George Henry Hall was a popular and highly esteemed American artist, “in his time . . . the best-known specialist of still life in the mid-nineteenth century” (William H. Gerdts, Painters of the Humble Truth: Masters of American Still Life, 1801–1939 [1981], p. 93). Born in Manchester, New Hampshire, Hall was initially a self-taught portrait and genre painter, working in Boston from 1842 to 1849. He began to exhibit at the Boston Athenaeum in 1846 and showed there regularly through 1868. In 1848, Hall extended his patronage circle to New York City, selling three pictures to the American Art-Union. He began, as well, a mentoring correspondence with Andrew Warner, the influential Corresponding secretary of the Art-Union. Although Hall hoped to travel to Italy to hone his artistic skills, at Warner’s urging he amended his plan and agreed to study at the academy in Düsseldorf, Germany, which was becoming an important training ground for American painters. (For a discussion of American artists at Düsseldorf, see The High Museum of Art, Atlanta, Georgia, The Düsseldorf Academy and the Americans: An Exhibition of Drawings and Watercolors, exhib. cat. [1972]. For an early reference in the literature to the Hall/Warner correspondence, see Patricia Hills, “The Genre Painting of Eastman Johnson: The Sources and Development of His Style and Themes,” [Ph.D dissertation, New York University, 1973; Garland Pub., 1977], pp. 27–31.) Emanuel Leutze, a German-born American artist with strong ties to the Art-Union, had been among the first Americans to go to Düsseldorf, arriving in 1841. Richard Caton Woodville, another protégé of the Art Union, studied in Düsseldorf in 1845–46. In 1849, John Godfrey Boker opened his Düsseldorf Gallery in New York City, putting the merits of the German school front and center before the American art public. More than offering just encouragement, the Art-Union (presumably with Warner’s warm advocacy) subsidized Hall’s German study with the purchase of seven canvases in 1849. Hall traveled to Europe with his good friend, Eastman Johnson, who, at Hall’s urging, also solicited patronage from the Art-Union, and was rewarded by the purchase of two of his crayon drawings. Hall and Johnson sailed for Europe in August 1849, landing in Antwerp and making their way to Düsseldorf.

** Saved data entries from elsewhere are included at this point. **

(* ===== verification/Reorder.v ===== *)
(** core/reorder.h: latency scheduling of one gathered executor batch.

    A batch is a list of tasks; a maximal stretch of ordinary tasks is a run, everything else is
    a barrier.  A run of several connections is sorted by (distance to the head of the
    connection's window, command length) with a counting sort over 192 buckets.  What the test
    for ordinary tasks reads of an operation is a parameter, and so is the head of a
    connection's window: the IO thread advances it while the samples are taken, so it is given
    per sample.  [None] is [abort], an uninitialised read or a probe that never ends. *)
From S2P Require Import Prelude Rob ReadLocal ReadSlots.

Definition kExSchedClasses : Z := 3.
Definition kExSchedBuckets : Z := kRobWindow * kExSchedClasses.
Definition kExSchedBucketWords : Z := (kExSchedBuckets + 63) / 64.
Definition kLong : Z := 2.

(** Pointers are addresses; 0 is null. *)
Record Task := mkTask { client : Z; op_id : Z; shard : Z; enqueue_us_low : Z; scatter : Z }.
#[export] Instance task_eq_dec : EqDecision Task.
Proof. solve_decision. Defined.
(** What the scheduler reads of the operation behind a task. *)
Record OpView := mkView { v_flags : option Z; v_length : Z; v_blocking : bool; v_hazard : bool }.
Record ReorderResult := mkResult { multi_client_runs : Z; permuted_runs : Z }.
Record ExScheduleKey := mkKey { rank : Z; len : Z }.
#[export] Instance key_inhabited : Inhabited ExScheduleKey := populate (mkKey 0 0).
#[export] Instance task_inhabited : Inhabited Task := populate (mkTask 0 0 (-1) 0 0).

(** Admin, ConnLocal, AllShards, RandomShard, CursorShard, ConfigRoute, ScriptRoute, PubSub,
    Blocking, Transaction, StreamRoute, SubcmdRoute, FlipAsync. *)
Definition kSpecial : Z :=
  foldr Z.lor 0 (Z.shiftl 1 <$> [2; 3; 4; 5; 6; 7; 11; 12; 13; 14; 17; 20; 25]).

Section Reorder.
Context (op_at : Z -> Z -> OpView).

(** The length class of an ordinary task. *)
Definition ex_sched_candidate (t : Task) : option Z :=
  if (client t =? 0) || negb (scatter t =? 0) then None
  else
    let op := op_at (client t) (op_id t) in
    match v_flags op with
    | None => None
    | Some flags =>
        if v_blocking op then None
        else if negb (Z.land flags kSpecial =? 0) then None
        else if kExSchedClasses <=? v_length op then None
        else Some (if v_hazard op then kLong else v_length op)
    end.

Section Run.
Context (BatchOps : nat) (head : nat -> Z -> Z) (tasks : list Task).

(** Sampling, newest to oldest; [i] tasks are left.  [None]: keep FIFO. *)
Record Sampled := mkSampled { keys : list ExScheduleKey; min_rank : Z; max_rank : Z; first_length : Z; one_length : bool }.
Fixpoint sample_heads (base_lengths : list Z) (i : nat) (sampled_client sampled_head : Z) (s : Sampled) : option Sampled :=
  match i with
  | O => Some s
  | S i =>
      let t := tasks !!! i in
      let '(c, h) := if negb (client t =? sampled_client) then (client t, head i (client t)) else (sampled_client, sampled_head) in
      let distance := u64 (op_id t - h) in
      if kRobWindow <=? distance then None
      else
        let k := mkKey (u8 distance) (base_lengths !!! i) in
        let newest := (i =? length tasks - 1)%nat in
        sample_heads base_lengths i c h
          (mkSampled (k :: keys s) (Z.min (min_rank s) (rank k)) (Z.max (max_rank s) (rank k))
             (if newest then len k else first_length s) (if newest then one_length s else one_length s && (len k =? first_length s)))
  end.

(** The per-connection chains: an open-addressed table from client to its last task. *)
Definition kChainSlots : Z := Z.of_nat BatchOps * 2.
Definition chain_hash (c : Z) : Z :=
  let h := Z.lxor c (Z.shiftr c 33) in
  let h := u64 (h * 18397679294719823053) in
  Z.lxor h (Z.shiftr h 33).
Fixpoint chain_find (fuel : nat) (ch : list (option (Z * nat))) (c slot : Z) : option Z :=
  match fuel with
  | O => None
  | S fuel =>
      e ← ch !! Z.to_nat slot;
      match e with
      | None => Some slot
      | Some (c', _) => if c' =? c then Some slot else chain_find fuel ch c (Z.land (slot + 1) (kChainSlots - 1))
      end
  end.
(** [Some None]: the gather contract is broken, keep FIFO. *)
Fixpoint widen (k i : nat) (ch : list (option (Z * nat))) (ks : list ExScheduleKey) : option (option (list ExScheduleKey)) :=
  match k with
  | O => Some (Some ks)
  | S k =>
      let t := tasks !!! i in let key := ks !!! i in
      slot ← chain_find (length ch) ch (client t) (Z.land (u32 (chain_hash (client t))) (kChainSlots - 1));
      e ← ch !! Z.to_nat slot;
      match e with
      | None =>
          let key := if negb (rank key =? 0) then mkKey (rank key) kLong else key in
          widen k (S i) (<[Z.to_nat slot := Some (client t, i)]> ch) (<[i := key]> ks)
      | Some (_, previous) =>
          let before := tasks !!! previous in
          if op_id t <=? op_id before then Some None
          else
            let l := Z.max (len key) (len (ks !!! previous)) in
            let l := if negb (op_id t =? u64 (op_id before + 1)) then kLong else l in
            widen k (S i) (<[Z.to_nat slot := Some (client t, i)]> ch) (<[i := mkKey (rank key) l]> ks)
      end
  end.
(** [segs_] has [cap_] entries; [sq_heap] is [segs_ != inline_]. *)
Record SegmentQueue := mkSQ {
  sq_segs : list ReplySegment; sq_heap : bool;
  sq_head : Z; sq_size : Z; sq_cap : Z; sq_offset : Z }.

(** One entry of the iovec array: [iov_base = ptr + off]. *)
Record IoVec := mkIov { iov_ptr : Z; iov_off : Z; iov_len : Z }.
Abbreviation Releases := (list (Z * Z)).

Section SegmentQueue.
Context (Inline MaxSegmentBytes : Z).

Definition sq_new : SegmentQueue :=
  mkSQ (replicate (Z.to_nat Inline) seg_default) false 0 0 Inline 0.
Definition sq_empty (q : SegmentQueue) : bool := sq_size q =? 0.

(** [segs_[i]], and the frontier updates the operations share. *)
Definition sq_at (q : SegmentQueue) (i : Z) : option ReplySegment := sq_segs q !! Z.to_nat i.
Definition set_front (q : SegmentQueue) (head size offset : Z) : SegmentQueue :=
  mkSQ (sq_segs q) (sq_heap q) head size (sq_cap q) offset.

Definition byte_size_term (q : SegmentQueue) (i : Z) : option Z :=
  s ← sq_at q (u32 (sq_head q + i));
  Some (u32 (sg_len s - (if i =? 0 then sq_offset q else 0))).
Fixpoint byte_size_loop (n : nat) (q : SegmentQueue) (i bytes : Z) : option Z :=
  match n with
  | O => Some bytes
  | S n => t ← byte_size_term q i; byte_size_loop n q (i + 1) (u64 (bytes + t))
  end.
Definition byte_size (q : SegmentQueue) : option Z :=
  byte_size_loop (Z.to_nat (sq_size q)) q 0 0.

(** ** Appending *)
Definition make_tail_room (q : SegmentQueue) : option SegmentQueue :=
  let live := take (Z.to_nat (sq_size q)) (drop (Z.to_nat (sq_head q)) (sq_segs q)) in
  if negb (sq_head q =? 0) then
    Some (mkSQ (live ++ drop (length live) (sq_segs q)) (sq_heap q) 0 (sq_size q) (sq_cap q)
               (sq_offset q))
  else
    let ncap := u32 (sq_cap q * 2) in
    if ncap <? sq_size q then None
    else Some (mkSQ (live ++ replicate (Z.to_nat (ncap - sq_size q)) seg_default) true
                    (sq_head q) (sq_size q) ncap (sq_offset q)).

Definition sq_push (q : SegmentQueue) (s : ReplySegment) : option SegmentQueue :=
  q ← (if u32 (sq_head q + sq_size q) =? sq_cap q then make_tail_room q else Some q);
  let i := u32 (sq_head q + sq_size q) in
  _ ← sq_at q i;
  Some (mkSQ (<[Z.to_nat i := s]> (sq_segs q)) (sq_heap q) (sq_head q) (u32 (sq_size q + 1))
             (sq_cap q) (sq_offset q)).

(** [append_buf(ptr, len)]: one owned copy per [MaxSegmentBytes] bytes.  A round takes at least
    one byte, so [length bs] rounds are enough. *)
Fixpoint append_buf_loop (fuel : nat) (m : Mem) (q : SegmentQueue) (bs : bytes)
  : option (Mem * SegmentQueue) :=
  match bs with
  | [] => Some (m, q)
  | _ =>
      match fuel with
      | O => None
      | S fuel =>
          let n := Z.min (Z.of_nat (length bs)) MaxSegmentBytes in
          let (m, copy) := m_alloc m (take (Z.to_nat n) bs) in
          q ← sq_push q (mkSeg Buf copy (u32 n) (-1));
          append_buf_loop fuel m q (drop (Z.to_nat n) bs)
      end
  end.
Definition append_buf (m : Mem) (q : SegmentQueue) (bs : bytes) : option (Mem * SegmentQueue) :=
  append_buf_loop (length bs) m q bs.

(** [append_buf(a, an, b, bn)]: one segment for both halves when it fits. *)
Definition append_buf2 (m : Mem) (q : SegmentQueue) (a b : bytes) : option (Mem * SegmentQueue) :=
  let an := Z.of_nat (length a) in
  let bn := Z.of_nat (length b) in
  if (MaxSegmentBytes <? an) || (MaxSegmentBytes - an <? bn) then
    '(m, q) ← append_buf m q a; append_buf m q b
  else if an + bn =? 0 then Some (m, q)
  else
    let (m, copy) := m_alloc m (a ++ b) in
    q ← sq_push q (mkSeg Buf copy (u32 (an + bn)) (-1)); Some (m, q).

Definition append_borrow (q : SegmentQueue) (ptr len shard : Z) : option SegmentQueue :=
  sq_push q (mkSeg Borrow ptr len shard).
Definition append_static (q : SegmentQueue) (ptr len : Z) : option SegmentQueue :=
  sq_push q (mkSeg Static ptr len (-1)).

(** ** The iovec window *)
Fixpoint build_iov_loop (fuel : nat) (q : SegmentQueue) (cap byte_cap : Z) (i : Z)
  (out : list IoVec) (has_borrow : bool) (bytes : Z) : option (list IoVec * bool * Z) :=
  match fuel with
  | O => Some (out, has_borrow, bytes)
  | S fuel =>
      if (Z.of_nat (length out) <? cap) && (bytes <? byte_cap) then
        s ← sq_at q (u32 (sq_head q + i));
        let off := if i =? 0 then sq_offset q else 0 in
        if sg_len s <=? off then build_iov_loop fuel q cap byte_cap (i + 1) out has_borrow bytes
        else
          let len := Z.min (u32 (sg_len s - off)) (u32 (byte_cap - bytes)) in
          build_iov_loop fuel q cap byte_cap (i + 1) (out ++ [mkIov (sg_ptr s) off len])
            (has_borrow || bool_decide (sg_kind s = Borrow)) (u32 (bytes + len))
      else Some (out, has_borrow, bytes)
  end.
Definition build_iov (q : SegmentQueue) (cap byte_cap : Z) : option (list IoVec * bool * Z) :=
  build_iov_loop (Z.to_nat (sq_size q)) q cap byte_cap 0 [] false 0.

(** ** Consuming *)
(** [release(s.shard, s.ptr)] for a borrowed segment, [free(s.ptr)] for an owned one. *)
Definition release_of (s : ReplySegment) : Releases :=
  if bool_decide (sg_kind s = Borrow) then [(sg_shard s, sg_ptr s)] else [].
Definition free_of (m : Mem) (s : ReplySegment) : option Mem :=
  if bool_decide (sg_kind s = Buf) then m_free m (sg_ptr s) else Some m.

Definition pop_front (m : Mem) (q : SegmentQueue) : option (Mem * SegmentQueue) :=
  s ← sq_at q (sq_head q);
  m ← free_of m s;
  let size := u32 (sq_size q - 1) in
  Some (m, set_front q (if size =? 0 then 0 else u32 (sq_head q + 1)) size 0).
(* ===== verification/OutBuf.v ===== *)
(** conn.h, the write side of [Client]: two staging buffers, the segment queue and the output
    accounting.

    Replies are appended to the fill buffer, sends read the send buffer, and the two swap only
    when no send is outstanding.  Once a segment is queued every later reply is queued behind it,
    so the bytes still to be sent are always: what is left of the send buffer, the segments, the
    fill buffer.  Blocks outside the two buffers live in the memory of SegQueue.v. *)
From stdpp Require Import gmap.
From S2P Require Import Prelude Slice RespReply SegQueue.

Definition kWbufInline : Z := 512.
Definition kWbufShed : Z := 64 * 1024.
Definition kMaxSendBytes : Z := 2147479552.   (* 0x7ffff000 *)
Definition kMaxSendIov : Z := 16.
Definition kSegInline : Z := 8.               (* SegmentQueue<8> *)
Definition kMaxSegmentBytes : Z := UINT32_MAX.

(** [w_fill] is the index [fill_]: [false] selects [buf_[0]].  [w_iov] is the iovec array
    [send_msg_] points at, which the kernel reads asynchronously. *)
Record Out := mkOut {
  w_buf0 : SmallBuf; w_buf1 : SmallBuf; w_fill : bool; w_sent : Z;
  w_inflight : bool; w_segmented : bool; w_requested : Z;
  w_segs : SegmentQueue; w_iov : list IoVec;
  w_obuf : Z; w_tracking : bool; w_soft_since : Z }.

Definition out_new : Out :=
  mkOut (sb_new kWbufInline) (sb_new kWbufInline) false 0 false false 0 (sq_new kSegInline) [] 0 false 0.

Definition out_buf (w : Out) (i : bool) : SmallBuf := if i then w_buf1 w else w_buf0 w.
Definition set_buf (w : Out) (i : bool) (b : SmallBuf) : Out :=
  mkOut (if i then w_buf0 w else b) (if i then b else w_buf1 w) (w_fill w) (w_sent w) (w_inflight w)
        (w_segmented w) (w_requested w) (w_segs w) (w_iov w) (w_obuf w) (w_tracking w) (w_soft_since w).
Definition set_segs (w : Out) (q : SegmentQueue) : Out :=
  mkOut (w_buf0 w) (w_buf1 w) (w_fill w) (w_sent w) (w_inflight w) (w_segmented w) (w_requested w)
        q (w_iov w) (w_obuf w) (w_tracking w) (w_soft_since w).
Definition set_obuf (w : Out) (n : Z) : Out :=
  mkOut (w_buf0 w) (w_buf1 w) (w_fill w) (w_sent w) (w_inflight w) (w_segmented w) (w_requested w)
        (w_segs w) (w_iov w) n (w_tracking w) (w_soft_since w).
Definition set_send_inflight (w : Out) (v : bool) : Out :=
  mkOut (w_buf0 w) (w_buf1 w) (w_fill w) (w_sent w) v (w_segmented w) (w_requested w)
        (w_segs w) (w_iov w) (w_obuf w) (w_tracking w) (w_soft_since w).
(** [set_segmented_send] and [set_send_requested], always called together. *)
Definition set_request (w : Out) (seg : bool) (n : Z) : Out :=
  mkOut (w_buf0 w) (w_buf1 w) (w_fill w) (w_sent w) (w_inflight w) seg n
        (w_segs w) (w_iov w) (w_obuf w) (w_tracking w) (w_soft_since w).

Definition set_iov (w : Out) (v : list IoVec) : Out :=
  mkOut (w_buf0 w) (w_buf1 w) (w_fill w) (w_sent w) (w_inflight w) (w_segmented w) (w_requested w)
        (w_segs w) v (w_obuf w) (w_tracking w) (w_soft_since w).

Definition fill_buf (w : Out) : SmallBuf := out_buf w (w_fill w).
Definition send_buf (w : Out) : SmallBuf := out_buf w (negb (w_fill w)).
Definition set_fill_buf (w : Out) (b : SmallBuf) : Out := set_buf w (w_fill w) b.

(** [if (obuf_tracking_) obuf_bytes_ += n], and the checked subtraction, which aborts. *)
Definition obuf_add (w : Out) (n : Z) : Out :=
  if w_tracking w then set_obuf w (u64 (w_obuf w + n)) else w.
Definition obuf_sub (w : Out) (n : Z) : option Out :=
  if w_tracking w then
    if w_obuf w <? n then None else Some (set_obuf w (u64 (w_obuf w - n)))
  else Some w.

(** * Staging *)
Definition append_fill (w : Out) (bs : bytes) : option Out :=
  b ← sb_append (fill_buf w) bs;
  Some (obuf_add (set_fill_buf w b) (Z.of_nat (length bs))).
Definition commit_fill (w : Out) (n : Z) : Out :=
  obuf_add (set_fill_buf w (sb_commit_raw (fill_buf w) n)) n.
Definition reserve_fill (w : Out) (n : Z) : option Out :=
  b ← sb_reserve (fill_buf w) n; Some (set_fill_buf w b).
Definition has_pending_fill (w : Out) : bool := 0 <? sb_len (fill_buf w).

Definition commit_write (w : Out) (n : Z) : option Out :=
  obuf_sub (mkOut (w_buf0 w) (w_buf1 w) (w_fill w) (u64 (w_sent w + n)) (w_inflight w)
                  (w_segmented w) (w_requested w) (w_segs w) (w_iov w) (w_obuf w) (w_tracking w)
                  (w_soft_since w)) n.
Definition write_drained (w : Out) : bool := sb_len (send_buf w) <=? w_sent w.
Definition swap_buffers (w : Out) : Out :=
  let w := set_buf w (negb (w_fill w)) (sb_clear (send_buf w)) in
  mkOut (w_buf0 w) (w_buf1 w) (negb (w_fill w)) 0 (w_inflight w) (w_segmented w) (w_requested w)
        (w_segs w) (w_iov w) (w_obuf w) (w_tracking w) (w_soft_since w).
Definition has_pending_segments (w : Out) : bool := negb (sq_empty (w_segs w)).
Definition nothing_to_write (w : Out) : bool :=
  (sb_len (fill_buf w) =? 0) && write_drained w && sq_empty (w_segs w).
Definition send_remaining (w : Out) : Z :=
  if w_sent w <? sb_len (send_buf w) then sb_len (send_buf w) - w_sent w else 0.
Definition buffered_output_bytes (w : Out) : option Z :=
  seg ← byte_size (w_segs w); Some (u64 (sb_len (fill_buf w) + send_remaining w + seg)).
Definition output_list_length (w : Out) : Z := sq_size (w_segs w).

(** ** Segments *)
Definition seal_fill_segment (m : Mem) (w : Out) : option (Mem * Out) :=
  let b := fill_buf w in
  if negb (sb_empty b) then
    '(m, q) ← append_buf kMaxSegmentBytes m (w_segs w) (sb_bytes b);
    Some (m, set_fill_buf (set_segs w q) (sb_clear b))
  else Some (m, w).
Definition append_buf_segment (m : Mem) (w : Out) (bs : bytes) : option (Mem * Out) :=
  '(m, q) ← append_buf kMaxSegmentBytes m (w_segs w) bs;
  Some (m, obuf_add (set_segs w q) (Z.of_nat (length bs))).
Definition append_buf_segment2 (m : Mem) (w : Out) (a b : bytes) : option (Mem * Out) :=
  '(m, q) ← append_buf2 kMaxSegmentBytes m (w_segs w) a b;
  Some (m, obuf_add (set_segs w q) (Z.of_nat (length a) + Z.of_nat (length b))).
Definition append_borrow_segment (w : Out) (ptr len shard : Z) : option Out :=
  q ← append_borrow (w_segs w) ptr len shard; Some (obuf_add (set_segs w q) len).
Definition append_static_segment (w : Out) (ptr len : Z) : option Out :=
  q ← append_static (w_segs w) ptr len; Some (obuf_add (set_segs w q) len).

(** [append_oob(a, b)] with [quiesced = rob_.quiesced()]; the flag says the segment channel was
    taken. *)
Definition append_oob (quiesced : bool) (m : Mem) (w : Out) (a b : bytes)
  : option (Mem * Out * bool) :=
  if sq_empty (w_segs w) && quiesced then
    w ← append_fill w a;
    w ← (match b with [] => Some w | _ => append_fill w b end);
    Some (m, w, false)
  else
    '(m, w) ← seal_fill_segment m w;
    '(m, w) ← append_buf_segment2 m w a b;
    Some (m, w, true).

Hall remained in Düsseldorf for one year, moved to Paris for further study, and then went on to Rome before returning to New York in 1852. Although the Art-Union ceased operations in 1852, Hall settled in New York and exhibited his European-inspired genre and figure paintings (along with an occasional portrait) at the National Academy of Design, where he was elected an associate academician. In 1857, Hall showed Sweet Peas: A Study from Nature at the N.A.D. and A Study of Sweet Peas at the Boston Athenaeum, the first records of his exhibiting the still-life subjects for which he was to become well-known. As the subtitle “A Study from Nature” indicates, Hall’s early still-life work was influenced by the painting aesthetic of “truth to nature,” the rallying cry of the English art critic and arbiter of taste, John Ruskin. Hall’s still life paintings of the 1850s and 1860s are precisely drawn and colored evocations of fruits and flowers, very much consistent with the style of the American Pre-Raphaelites. (See Linda S. Ferber and William H. Gerdts, The New Path: Ruskin and the American Pre-Raphaelites, exhib. cat. [New York: Brooklyn Museum of Art, 1985] for the most recent and thorough discussion of this subject.)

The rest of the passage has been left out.